Truly, it was fun, and it’s something I wish I could do on a regular basis. If you have never had the pleasure of performing music, dance or theatre live on stage, it’s hard to explain.

Once upon a time when I was a music student at Morehead State University, I had a work-study position as stage manager of the music department recital hall. Most of my time was spent backstage, listening to performances given by faculty members and my classmates. As a result, I never did spend a lot of time in the audience.

On the occasions when I was the one on stage, it was exhilarating. Naturally, my first time performing solo, I was scared shitless. I can’t remember what piece of music I played. I’m hoping one of the founding members of the Tom Musgrave Bassooniacs or my April 1994 spread in Tiger Beat will have that information.

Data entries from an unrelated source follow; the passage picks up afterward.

(** * chainsaw: splitting a file into shards and joining them back

    A shallow embedding of [split.cc], [join.cc], [shard_hdr.h] and the file
    primitives of [file.cc], and the properties of the shard format that
    follow from the code.

    Conventions of the embedding:
    - [uint16_t], [uint32_t], [uint64_t] and [size_t] values are [Z], with
      the wrap-around of the unsigned arithmetic written out ([u16], [u64]);
      [size_t] is 64 bits wide;
    - a file is its byte content and its mode bits, the file system a finite
      map from path names to files, and an open descriptor ([file_t]) a path
      together with an offset;
    - an exception is an [Err] outcome that carries the chain of nested
      messages; the world keeps every effect that happened before the throw;
    - the loops whose termination depends on what the read calls return are
      driven by a fuel counter, and running out of it is the outcome
      [OutOfFuel];
    - every creation and every write is appended to a log, so that the order
      of the writes can be stated;
    - the file system is an ideal one: [open_ro] fails for a path that names
      no file, [open_rw] for the empty path, and nothing else fails; a read
      returns all the bytes asked for that the file still has; the mode bits
      are stored as they are passed, without a umask;
    - the integers of a header are stored least significant byte first, and
      the name of a header read from a file ends at the first NUL or at the
      end of the field;
    - [update_crc] is not among the sources: it is a parameter of the
      development ([Crc]), and the CRC-32 stands in for it where the code is
      run.

    The definitions come first: the code, then the vocabulary of the
    statements and the files of the examples.  The lemmas and theorems
    follow. *)

From Stdlib Require Import ZArith Lia Ascii Permutation.
From Stdlib Require Strings.Byte Strings.String.
From stdpp Require Import base gmap strings list pretty sorting.

Import Stdlib.Init.Byte.

Local Open Scope Z_scope.

(** ** Machine integers and bytes *)

Definition u16 (z : Z) : Z := z mod 2 ^ 16.
Definition u64 (z : Z) : Z := z mod 2 ^ 64.

#[global] Instance byte_eq_dec : EqDecision byte := Byte.byte_eq_dec.

Definition Z_of_byte (b : byte) : Z := Z.of_N (Byte.to_N b).

Definition byte_of_Z (z : Z) : byte :=
  match Byte.of_N (Z.to_N (z mod 256)) with
  | Some b => b
  | None => x00
  end.

(** The object representation of an unsigned integer of [n] bytes, least
    significant byte first. *)
Fixpoint le_encode (n : nat) (z : Z) : list byte :=
  match n with
  | O => []
  | S n' => byte_of_Z z :: le_encode n' (z / 256)
  end.

Fixpoint le_decode (bs : list byte) : Z :=
  match bs with
  | [] => 0
  | b :: bs' => Z_of_byte b + 256 * le_decode bs'
  end.

Definition slice (off len : nat) (bs : list byte) : list byte :=
  take len (drop off bs).

(** ** C strings *)

(** [std::string::c_str] as the system calls see it: the characters before
    the first NUL. *)
Fixpoint c_str (s : string) : string :=
  match s with
  | "" => ""
  | String c s' => if Ascii.eqb c "000" then "" else String c (c_str s')
  end.

(** [strrchr(name, '/')], returning the text that follows the last slash. *)
Fixpoint strrchr_slash (s : string) : option string :=
  match s with
  | "" => None
  | String c s' =>
      match strrchr_slash s' with
      | Some t => Some t
      | None => if Ascii.eqb c "/" then Some s' else None
      end
  end.

(** The bytes of a [char] array up to its terminator. *)
Fixpoint c_bytes (bs : list byte) : list byte :=
  match bs with
  | [] => []
  | b :: bs' => if decide (b = x00) then [] else b :: c_bytes bs'
  end.

(** ** The shard header, [shard_hdr.h] *)

Record shard_hdr_t := mk_shard_hdr {
  magic : Z;
  shard_idx : Z;
  shard_count : Z;
  original_size : Z;
  original_crc : Z;
  shard_size : Z;
  shard_crc : Z;
  original_name : list byte
}.

Definition expected_magic : Z := 0xB007C8AD.

Definition set_shard_idx (h : shard_hdr_t) (v : Z) : shard_hdr_t :=
  mk_shard_hdr (magic h) v (shard_count h) (original_size h) (original_crc h)
    (shard_size h) (shard_crc h) (original_name h).

Definition set_shard_size (h : shard_hdr_t) (v : Z) : shard_hdr_t :=
  mk_shard_hdr (magic h) (shard_idx h) (shard_count h) (original_size h)
    (original_crc h) v (shard_crc h) (original_name h).

Definition set_shard_crc (h : shard_hdr_t) (v : Z) : shard_hdr_t :=
  mk_shard_hdr (magic h) (shard_idx h) (shard_count h) (original_size h)
    (original_crc h) (shard_size h) v (original_name h).

(** [shard_hdr_t] carries no packing directive, so [sizeof(shard_hdr_t)] and
    the offsets of its fields are the compiler's.  The two places where a
    compiler may pad the record are parameters: after [original_crc], so that
    [shard_size] is aligned, and after [original_name], so that the size is a
    multiple of the alignment. *)
Class Layout := {
  pad_after_crc : nat;
  pad_tail : nat
}.

(** Eight-byte integers aligned on eight bytes. *)
Definition natural_layout : Layout := {| pad_after_crc := 4; pad_tail := 4 |}.
(** Eight-byte integers aligned on four bytes, or a packed record. *)
Definition packed_layout : Layout := {| pad_after_crc := 0; pad_tail := 0 |}.

Definition name_capacity : nat := 256.

Section Header.
Context `{Layout}.

(** [sizeof(shard_hdr_t)] *)
Definition header_len : nat :=
  (4 + 2 + 2 + 8 + 4 + pad_after_crc + 8 + 4 + name_capacity + pad_tail)%nat.
Definition header_size : Z := Z.of_nat header_len.

(** What [reinterpret_cast<const char *>(&shard_hdr)] points to.  The
    padding is zero: the record is cleared by [memset] before it is filled. *)
Definition encode_hdr (h : shard_hdr_t) : list byte :=
  le_encode 4 (magic h) ++ le_encode 2 (shard_idx h)
  ++ le_encode 2 (shard_count h) ++ le_encode 8 (original_size h)
  ++ le_encode 4 (original_crc h) ++ replicate pad_after_crc x00
  ++ le_encode 8 (shard_size h) ++ le_encode 4 (shard_crc h)
  ++ take name_capacity (original_name h ++ replicate name_capacity x00)
  ++ replicate pad_tail x00.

Being my first time, as with the first time performing other pleasurable activities, I sucked. I hit probably 97 percent of the right notes, though in my defense I had only been playing bassoon for about two years, and that instrument is a bastard to master. I’m sure the tempo was off and, the bassoon being what it is, intonation was not always the best. But I got through it and lived to do it again. And, again, like that other pleasurable activity, the more you do it, the better you get at it. The fear is still there, but over time it becomes your friend; the thing that propels your ass out on stage to collect the cheers, applause, and, in some cases, women’s underwear by the truckload.

(That was a memorable senior recital. I’m quite sure the high point was my cadenza in the first movement of W.A. Mozart’s Concerton for Bassoon. I bought my cadenza from an out-of-work musicologist who needed money to support his Tylenol PM habit. He promised it would be a panty-peeler. Who knew?)

(True story. I hate Timothy McVeigh. For the obvious reasons, of course, but also because my senior recital date was April 19, 1995. How do I remember this? Because that’s the same day McVeigh chose to turn Oklahoma City’s Alfred Murrah Building into rubble. On the day of my recital. Thanks a lot, dick.)

(This signals the end of the parenthetic thoughts.)

So, to this day, I disdain being in an audience. I’d much rather be up on stage. And I think anyone in the entertainment industry, from operatic tenors to pole dancers, will agree that the best seat in the house is standing center stage with a spotlight following your every move.

Unless you’re name is John Wilkes Booth, you just shot Abraham Lincoln and jumped to the stage, delivering your one-line Latin soliloquoy. Then the spotlight just sucks.

Comments
  1. I loved the “Tiger Beat” reference. It made me giggle.
    (Mental note to myself … do not read Tom’s blog at work. It makes you giggle and your co-workers might hear you.)